▶ _Try it_
How does the data below read from its first line through the line containing "Prelude Iovec MsgQueue Handle Ipc IpcInv HandleList."? Print those lines exactly.

▶ _Stored data_
- - -

(* ===== verification/IpcHandle.v ===== *)
(** * Ports and channels as handles

    The [handle_ops] of ports and channels ([ipc.c]) with the operations that
    [handle.c] has on every handle, and the proof that they keep the promises
    of [HandleList]. *)

From S2P Require Import Prelude Iovec MsgQueue Handle Ipc IpcInv HandleList.

Module IpcHandle.
Import Iovec MsgQueue Handle Ipc IpcInv HandleList.

#[export] Instance hptr_eq_dec : EqDecision hptr.
Proof. solve_decision. Defined.

(** The handle inside an object. *)
Definition handle_of (h : heap) (x : hptr) : option handle :=
  match x with
  | HPort p => p_handle <$> ports h !! p
  | HChan c => c_handle <$> chans h !! c
  end.

Definition upd_handle (x : hptr) (f : handle -> handle) : M heap unit :=
  match x with
  | HPort p => upd_port p (fun y => set_p_handle (f (p_handle y)) y)
  | HChan c => upd_chan c (fun y => set_handle (f (c_handle y)) y)
  end.

Definition get_handle (x : hptr) : M heap handle := h <- get ;; deref (handle_of h x).

(** [ipc_port_handle_ops] and [ipc_chan_handle_ops]. *)
Definition handle_poll (x : hptr) : M heap Z :=
  match x with HPort p => port_poll p | HChan c => chan_poll c end.

Definition handle_finalize (x : hptr) (event : Z) : M heap unit :=
  match x with HPort _ => ret tt | HChan c => chan_finalize_event c event end.

#[export] Instance ipc_handle_ops : HandleOps heap hptr := {
  poll := handle_poll;
  finalize_event := handle_finalize;
  incref x := upd_handle x handle_incref;
  decref := handle_decref;
  prepare_wait ev x := y <- get_handle x ;; let r := prepare_wait_handle ev y in upd_handle x (fun _ => r.2) ;;; ret r.1;
  finish_wait x := upd_handle x finish_wait_handle;
  notify x := match x with HPort p => notify_port p | HChan c => notify_chan c end;
  signal ev := modify (add_signal (Some ev))
}.

(** ** The promises *)

(** A store in which the handle of one object is replaced. *)
Definition put_handle (x : hptr) (y : handle) (h : heap) : heap :=
  match x with
  | HPort p => match ports h !! p with Some z => set_ports (<[p := set_p_handle y z]> (ports h)) h | None => h end
  | HChan c => match chans h !! c with Some z => set_chans (<[c := set_handle y z]> (chans h)) h | None => h end
  end.

Definition event_of (h : heap) (x : hptr) : option Z := y ← handle_of h x; Handle.wait_event y.
Definition put_event (x : hptr) (w : option Z) (h : heap) : heap :=
  match handle_of h x with Some y => put_handle x (set_wait w y) h | None => h end.

(** What polling answers, as a function of the object. *)
Definition port_ready (y : port) : Z :=
  if negb (p_state y =? IPC_PORT_STATE_LISTENING) then IPC_HANDLE_POLL_ERROR
  else match pending_list y with [] => 0 | _ => IPC_HANDLE_POLL_READY end.

Definition chan_ready (x : chan) : Z :=
  match c_state x with
  | INVALID => IPC_HANDLE_POLL_ERROR
  | st =>
      let e := if decide (st = DISCONNECTING) then IPC_HANDLE_POLL_HUP else 0 in
      let e := if has_flag (aux_state x) AUX_CONNECTED then Z.lor e IPC_HANDLE_POLL_READY else e in
      let e := match msg_queue x with
               | Some mq => if negb (ipc_msg_queue_is_empty mq) then Z.lor e IPC_HANDLE_POLL_MSG else e
               | None => e
               end in
      if has_flag (aux_state x) AUX_SEND_UNBLOCKED then Z.lor e IPC_HANDLE_POLL_SEND_UNBLOCKED else e
  end.

Definition ready_of (h : heap) (x : hptr) : Z :=
  match x with
  | HPort p => default 0 (port_ready <$> ports h !! p)
  | HChan c => default 0 (chan_ready <$> chans h !! c)
  end.

Lemma upd_handle_run x f h y : handle_of h x = Some y -> upd_handle x f h = Done tt (put_handle x (f y) h).
Proof.
  destruct x as [p|c]; simpl; intros Hy.
  - destruct (ports h !! p) as [z|] eqn:E; [|done]. injection Hy as <-.
    unfold upd_port, get_port, bind, get. by rewrite E.
  - destruct (chans h !! c) as [z|] eqn:E; [|done]. injection Hy as <-.
    unfold upd_chan, get_chan, bind, get. by rewrite E.
Qed.

Lemma handle_of_put x y h z : is_Some (handle_of h x) ->
  handle_of (put_handle x y h) z = if decide (z = x) then Some y else handle_of h z.
Proof.
  intros [w Hw]. destruct x as [p|c]; simpl in *.
  - destruct (ports h !! p) as [v|] eqn:E; [|done]. destruct z as [q|d]; [|by rewrite decide_False by done]. simpl handle_of.
    destruct (decide (q = p)) as [->|Hne]; [by rewrite lookup_insert_eq, decide_True|].
    rewrite lookup_insert_ne by done. by rewrite decide_False by congruence.
  - destruct (chans h !! c) as [v|] eqn:E; [|done]. destruct z as [q|d]; [by rewrite decide_False by done|]. simpl handle_of.
    destruct (decide (d = c)) as [->|Hne]; [by rewrite lookup_insert_eq, decide_True|].
    rewrite lookup_insert_ne by done. by rewrite decide_False by congruence.
Qed.

Lemma ready_of_put x y h z : ready_of (put_handle x y h) z = ready_of h z.
Proof.
  destruct x as [p|c]; simpl.
  - destruct (ports h !! p) as [v|] eqn:E; [|done]. destruct z as [q|d]; simpl; [|done].
    destruct (decide (q = p)) as [->|Hne]; [by rewrite lookup_insert_eq, E|by rewrite lookup_insert_ne].
  - destruct (chans h !! c) as [v|] eqn:E; [|done]. destruct z as [q|d]; simpl; [done|].
    destruct (decide (d = c)) as [->|Hne]; [by rewrite lookup_insert_eq, E|by rewrite lookup_insert_ne].
Qed.

Lemma put_handle_same x y h : handle_of h x = Some y -> put_handle x y h = h.
Proof.
  destruct x as [p|c]; simpl; intros Hy.
  - destruct (ports h !! p) as [z|] eqn:E; [|done]. injection Hy as <-. rewrite insert_id; [by destruct h|].
    rewrite E. by destruct z.
  - destruct (chans h !! c) as [z|] eqn:E; [|done]. injection Hy as <-. rewrite insert_id; [by destruct h|].
    rewrite E. by destruct z.
Qed.

Lemma put_handle_twice x y y' h : put_handle x y (put_handle x y' h) = put_handle x y h.
Proof.
  destruct x as [p|c]; simpl.
  - destruct (ports h !! p) as [z|] eqn:E; simpl; [|by rewrite E]. rewrite lookup_insert_eq.
    unfold set_ports. simpl. by rewrite insert_insert_eq.
  - destruct (chans h !! c) as [z|] eqn:E; simpl; [|by rewrite E]. rewrite lookup_insert_eq.
    unfold set_chans. simpl. by rewrite insert_insert_eq.
Qed.

Lemma put_handle_comm x y v w h : x <> y -> put_handle x v (put_handle y w h) = put_handle y w (put_handle x v h).
Proof.
  intros Hne. destruct x as [p|c], y as [q|d]; simpl.
  - assert (p <> q) by congruence.
    destruct (ports h !! q) eqn:Eq, (ports h !! p) eqn:Ep; simpl; rewrite ?lookup_insert_ne, ?Ep, ?Eq by done; try done.
    unfold set_ports. simpl. by rewrite insert_insert_ne.
  - destruct (ports h !! p) eqn:Ep, (chans h !! d) eqn:Eq; simpl; rewrite ?Ep, ?Eq; done.
  - destruct (ports h !! q) eqn:Ep, (chans h !! c) eqn:Eq; simpl; rewrite ?Ep, ?Eq; done.
  - assert (c <> d) by congruence.
    destruct (chans h !! d) eqn:Eq, (chans h !! c) eqn:Ep; simpl; rewrite ?lookup_insert_ne, ?Ep, ?Eq by done; try done.
    unfold set_chans. simpl. by rewrite insert_insert_ne.
Qed.

(** Consuming the events of a channel touches its flags only. *)
Lemma finalize_run x e h : is_Some (handle_of h x) -> exists h', handle_finalize x e h = Done tt h' /\
  (forall z, handle_of h' z = handle_of h z) /\ (forall z, z <> x -> ready_of h' z = ready_of h z).
Proof.
  intros [y Hy]. destruct x as [p|c]; simpl in *; [by exists h|].
  destruct (chans h !! c) as [z|] eqn:E; [|done].
  assert (Hstep : forall a h1, (exists v, h1 = set_chans (<[c := v]> (chans h)) h /\ c_handle v = c_handle z) \/ h1 = h ->
    exists h2, upd_chan c (fun x => set_aux (a x) x) h1 = Done tt h2 /\
      exists v, h2 = set_chans (<[c := v]> (chans h)) h /\ c_handle v = c_handle z).
  { intros a h1 [(v & -> & Hv)| ->]; unfold upd_chan, get_chan, bind, get; simpl.
    - rewrite lookup_insert_eq. exists (set_chans (<[c := set_aux (a v) v]> (chans h)) h).
      split; [|by exists (set_aux (a v) v)]. unfold put_chan, modify, set_chans. simpl. by rewrite insert_insert_eq.
    - rewrite E. exists (set_chans (<[c := set_aux (a z) z]> (chans h)) h). split; [done|]. by exists (set_aux (a z) z). }
  assert (Hend : exists h', chan_finalize_event c e h = Done tt h' /\
    ((exists v, h' = set_chans (<[c := v]> (chans h)) h /\ c_handle v = c_handle z) \/ h' = h)).
  { unfold chan_finalize_event. destruct (has_flag e _); [|eauto]. unfold bind.
    destruct (has_flag e IPC_HANDLE_POLL_SEND_UNBLOCKED).
    - destruct (Hstep (fun x => Z.land (aux_state x) (u32 (Z.lnot AUX_SEND_UNBLOCKED))) h (or_intror eq_refl))
        as (h1 & -> & Hh1).
      destruct (has_flag e IPC_HANDLE_POLL_READY); [|eauto].
      destruct (Hstep (fun x => Z.land (aux_state x) (u32 (Z.lnot AUX_CONNECTED))) h1 (or_introl Hh1))
        as (h2 & -> & Hh2). eauto.
    - unfold ret at 1. destruct (has_flag e IPC_HANDLE_POLL_READY); [|eauto].
      destruct (Hstep (fun x => Z.land (aux_state x) (u32 (Z.lnot AUX_CONNECTED))) h (or_intror eq_refl))
        as (h2 & -> & Hh2). eauto. }
  destruct Hend as (h' & Hrun & Hh'). exists h'. split; [done|].
  destruct Hh' as [(v & -> & Hv)| ->]; [|done]. split.
  - intros [q|d]; simpl; [done|]. destruct (decide (d = c)) as [->|]; [by rewrite lookup_insert_eq, E; simpl; rewrite Hv|].
    by rewrite lookup_insert_ne.
  - intros [q|d] Hne; simpl; [done|]. rewrite lookup_insert_ne by congruence. done.
Qed.

#[export] Instance ipc_handle_laws : HandleLaws heap hptr.
Proof.
  refine {| live h x := is_Some (handle_of h x); ready := ready_of; waiter := event_of; set_waiter := put_event |}.
  - intros h [p|c] [y Hy]; simpl in *; unfold port_poll, chan_poll, get_port, get_chan, bind, get.
    + destruct (ports h !! p) as [z|]; [|done]. simpl. unfold port_ready. destruct (negb _); [done|].
      by destruct (pending_list z).
    + destruct (chans h !! c) as [z|]; [|done]. simpl. unfold chan_ready. by destruct (c_state z).
  - intros h x ev [y Hy]. cbn [prepare_wait ipc_handle_ops]. unfold event_of, put_event, get_handle.
    unfold bind at 1, bind at 1, get. rewrite Hy. simpl. unfold bind. rewrite (upd_handle_run x _ h y Hy).
    unfold prepare_wait_handle. destruct (Handle.wait_event y) eqn:E; [|done]. simpl. by rewrite put_handle_same.
  - intros h x [y Hy]. cbn [finish_wait ipc_handle_ops]. rewrite (upd_handle_run x _ h y Hy). unfold put_event.
    by rewrite Hy.
  - intros h x w z [y Hy]. unfold put_event. rewrite Hy, handle_of_put by eauto. destruct (decide (z = x)) as [->|]; [|done].
    rewrite Hy. split; eauto.
  - intros h x w z [y Hy]. unfold put_event. rewrite Hy. apply ready_of_put.
  - intros h x w z [y Hy]. unfold put_event, event_of. rewrite Hy, handle_of_put by eauto. by destruct (decide (z = x)).
  - intros h x w [y Hy] Hw. unfold put_event, event_of in *. rewrite Hy in *. simpl in Hw. apply put_handle_same.
    rewrite Hy. destruct y. simpl in *. by subst.
  - intros h x w w'. unfold put_event. destruct (handle_of h x) as [y|] eqn:Hy; [|by rewrite Hy].
    rewrite handle_of_put, decide_True by eauto. by rewrite put_handle_twice.
  - intros h x y w w' Hne. unfold put_event.
    destruct (handle_of h x) as [v|] eqn:Hx, (handle_of h y) as [u|] eqn:Hy; rewrite ?Hx, ?Hy; try done.
    + rewrite !handle_of_put, !decide_False, Hx, Hy by eauto. by apply put_handle_comm.
    + rewrite handle_of_put, decide_False, Hy by eauto. done.
    + rewrite handle_of_put, decide_False, Hx by eauto. done.
  - intros h x e Hx. destruct (finalize_run x e h Hx) as (h1 & Hrun & Hh & Hr). destruct Hx as [y Hy].
    exists (put_handle x (handle_incref y) h1). cbn [finalize_event incref ipc_handle_ops]. unfold bind. rewrite Hrun.
    assert (Hy1 : handle_of h1 x = Some y) by (by rewrite Hh). rewrite (upd_handle_run x _ h1 y Hy1). split; [done|].
    split_and!.
    + intros z. rewrite handle_of_put by eauto. rewrite Hh. destruct (decide (z = x)) as [->|]; [|done]. rewrite Hy. split; eauto.
    + intros z. unfold event_of. rewrite handle_of_put by eauto. rewrite Hh. destruct (decide (z = x)) as [->|]; [|done].
      by rewrite Hy.
    + intros z Hz. rewrite ready_of_put. by apply Hr.
Defined.

End IpcHandle.
(* ===== verification/IpcWait.v ===== *)
(** * Polling the channels of a table

    A wait with no time to wait, on one channel or on the channels of a list,
    consumes the events of at most one channel and changes nothing else. *)

From S2P Require Import Prelude Iovec MsgQueue Handle Ipc IpcInv IpcKeep IpcMsg HandleList IpcHandle IpcTouch.

Module IpcWait.
Import Iovec MsgQueue Handle Ipc IpcInv IpcKeep IpcMsg HandleList IpcHandle IpcTouch.

(** How the waits of a call with a zero timeout go when nothing happens. *)
Definition no_time {S : Type} : list (Z * (S -> S)) := [(ERR_TIMED_OUT, fun s => s)].

Lemma upd_upd c x y h : upd c x (upd c y h) = upd c x h.
Proof. unfold upd, set_chans. simpl. by rewrite insert_insert_eq. Qed.

Lemma upd_look c x h : chans (upd c x h) !! c = Some x.
Proof. apply lookup_insert_eq. Qed.

Lemma upd_chan_eq c f h x : chans h !! c = Some x -> upd_chan c f h = Done tt (upd c (f x) h).
Proof. intros Hx. unfold upd_chan, get_chan, bind, get. by rewrite Hx. Qed.

(** Consuming the events of a channel changes its flags. *)
Lemma finalize_eq c e h x : chans h !! c = Some x -> exists a, chan_finalize_event c e h = Done tt (upd c (set_aux a x) h).
Proof.
  intros Hx. assert (Hid : upd c (set_aux (aux_state x) x) h = h) by (rewrite <- (upd_id c x h Hx) at 2; by destruct x).
  unfold chan_finalize_event. destruct (has_flag e (Z.lor _ _)); [|exists (aux_state x); by rewrite Hid].
  unfold bind. destruct (has_flag e IPC_HANDLE_POLL_SEND_UNBLOCKED).
  - rewrite (upd_chan_eq c _ h x Hx). destruct (has_flag e IPC_HANDLE_POLL_READY); [|by eexists].
    rewrite (upd_chan_eq c _ _ _ (upd_look _ _ _)), upd_upd. by eexists.
  - unfold ret at 1. destruct (has_flag e IPC_HANDLE_POLL_READY); [|exists (aux_state x); by rewrite Hid].
    rewrite (upd_chan_eq c _ h x Hx). by eexists.
Qed.

Lemma put_event_eq c w h x : chans h !! c = Some x ->
  put_event (HChan c) w h = upd c (set_handle (set_wait w (c_handle x)) x) h.
Proof. intros Hx. unfold put_event. simpl. by rewrite Hx. Qed.

Section Wait.
Context (h : heap) (c : Z) (x : chan).
Context (Hx : chans h !! c = Some x) (Hw : Handle.wait_event (c_handle x) = None).

Lemma chan_live : HandleList.live h (HChan c).
Proof. change (is_Some (handle_of h (HChan c))). simpl. by rewrite Hx. Qed.

Lemma chan_waiter : event_of h (HChan c) = None.
Proof. unfold event_of. simpl. by rewrite Hx. Qed.

Lemma chan_ready_of : ready_of h (HChan c) = chan_ready x.
Proof. simpl. by rewrite Hx. Qed.

(** Nothing has happened on the channel: the wait times out. *)
Lemma handle_wait_idle ev : chan_ready x = 0 -> handle_wait ev (HChan c) no_time h = Done (Some (ERR_TIMED_OUT, 0)) h.
Proof.
  intros Hr. pose proof chan_live as Hl. unfold handle_wait, bind at 1. rewrite (prepare_law h (HChan c) ev Hl).
  change (waiter h (HChan c)) with (event_of h (HChan c)). rewrite chan_waiter.
  cbn -[handle_wait_loop set_waiter finish_wait]. unfold handle_wait_loop, no_time, bind at 1 2.
  assert (Hl1 : HandleList.live (set_waiter (HChan c) (Some ev) h) (HChan c)) by (by apply set_waiter_live).
  rewrite (poll_law _ _ Hl1), set_waiter_ready by done. change (ready h (HChan c)) with (ready_of h (HChan c)).
  rewrite chan_ready_of, Hr. cbn -[set_waiter finish_wait]. unfold bind, modify. cbn -[set_waiter finish_wait].
  rewrite (finish_law _ _ Hl1), set_waiter_twice, set_waiter_same; [done|done|]. apply chan_waiter.
Qed.

(** An event is there: it is consumed. *)
Lemma handle_wait_ready ev polls : chan_ready x <> 0 -> exists a,
  handle_wait ev (HChan c) polls h = Done (Some (NO_ERROR, chan_ready x)) (upd c (set_aux a x) h).
Proof.
  intros Hr. pose proof chan_live as Hl. unfold handle_wait, bind at 1. rewrite (prepare_law h (HChan c) ev Hl).
  change (waiter h (HChan c)) with (event_of h (HChan c)). rewrite chan_waiter.
  cbn -[handle_wait_loop set_waiter finish_wait finalize_event].
  assert (Hl1 : HandleList.live (set_waiter (HChan c) (Some ev) h) (HChan c)) by (by apply set_waiter_live).
  assert (Hloop : handle_wait_loop (HChan c) polls (set_waiter (HChan c) (Some ev) h) =
    Done (Some (NO_ERROR, chan_ready x)) (set_waiter (HChan c) (Some ev) h)).
  { destruct polls as [|[r f] polls]; cbn -[set_waiter poll]; unfold bind at 1; rewrite (poll_law _ _ Hl1), set_waiter_ready by done;
      change (ready h (HChan c)) with (ready_of h (HChan c)); rewrite chan_ready_of, (proj2 (Z.eqb_neq _ 0) Hr); done. }
  unfold bind at 1. rewrite Hloop. cbn -[set_waiter finish_wait finalize_event].
  change (set_waiter (HChan c) (Some ev) h) with (put_event (HChan c) (Some ev) h). rewrite (put_event_eq c (Some ev) h x Hx).
  set (x1 := set_handle _ x). change (finalize_event (HChan c) (chan_ready x)) with (chan_finalize_event c (chan_ready x)).
  destruct (finalize_eq c (chan_ready x) (upd c x1 h) x1 (upd_look _ _ _)) as [a Ha]. exists a.
  unfold bind. rewrite Ha, upd_upd. change (finish_wait (HChan c)) with (upd_handle (HChan c) finish_wait_handle).
  unfold upd_handle. rewrite (upd_chan_eq c _ _ _ (upd_look _ _ _)), upd_upd. do 2 f_equal.
  destruct x as [? ? ? ? ? ? [] ? ? ?]. simpl in *. by subst.
Qed.

(** The end of an answered wait on a list takes a reference. *)
Lemma answer_eq e : exists a, (finalize_event (HChan c) e ;;; incref (HChan c)) h =
  Done tt (upd c (set_handle (handle_incref (c_handle x)) (set_aux a x)) h).
Proof.
  destruct (finalize_eq c e h x Hx) as [a Ha]. exists a. unfold bind.
  change (finalize_event (HChan c) e) with (chan_finalize_event c e). rewrite Ha.
  change (incref (HChan c)) with (upd_chan c (fun y => set_handle (handle_incref (c_handle y)) y)).
  by rewrite (upd_chan_eq c _ _ _ (upd_look _ _ _)), upd_upd.
Qed.

(** Dropping it again; [u] is what the memory has become. *)
Lemma answer_dropped a u : 1 <= refcnt (c_handle x) ->
  decref (HChan c) (Ipc.set_user u (upd c (set_handle (handle_incref (c_handle x)) (set_aux a x)) h)) =
    Done tt (Ipc.set_user u (upd c (set_aux a x) h)).
Proof.
  clear Hw. intros Hr. change (decref (HChan c)) with (chan_decref c). unfold chan_decref, get_chan, put_chan, bind, get, modify.
  cbn [Ipc.set_user chans upd set_chans]. rewrite lookup_insert_eq. cbn [deref ret handle_decref_cnt fst snd c_handle set_handle handle_incref refcnt].
  rewrite (proj2 (Z.eqb_neq _ 1)) by lia. unfold ret. f_equal. unfold upd, set_chans, Ipc.set_user. simpl.
  rewrite insert_insert_eq. do 2 f_equal.
  destruct x as [? ? ? ? ? ? [] ? ? ?]. unfold set_handle, set_aux, handle_incref. simpl. repeat f_equal. lia.
Qed.
End Wait.

(** Polling a list, by what its first ready channel is. *)
Lemma handle_list_poll ev h l : idle h l -> l <> [] ->
  match first_ready h l with
  | None => handle_list_wait ev no_time (h, HList l None) = Done (Some (ERR_TIMED_OUT, None)) (h, HList l None)
  | Some (a, x, b) => exists h', (finalize_event x (ready_of h x) ;;; incref x) h = Done tt h' /\
      handle_list_wait ev no_time (h, HList l None) = Done (Some (NO_ERROR, Some (x, ready_of h x))) (h', HList (b ++ a ++ [x]) None)
  end.
Proof.
  intros Hid Hl. pose proof (handle_list_wait_spec ev ERR_TIMED_OUT h l Hid ltac:(done)) as Hw. destruct l as [|y l]; [done|exact Hw].
Qed.

Lemma handle_list_poll_empty ev h : handle_list_wait ev no_time (h, HList (H := hptr) [] None) = Done (Some (ERR_NOT_FOUND, None)) (h, HList [] None).
Proof. done. Qed.
End IpcWait.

- - -

▶ _Answer section_
(* ===== verification/IpcHandle.v ===== *)
(** * Ports and channels as handles

    The [handle_ops] of ports and channels ([ipc.c]) with the operations that
    [handle.c] has on every handle, and the proof that they keep the promises
    of [HandleList]. *)

From S2P Require Import Prelude Iovec MsgQueue Handle Ipc IpcInv HandleList.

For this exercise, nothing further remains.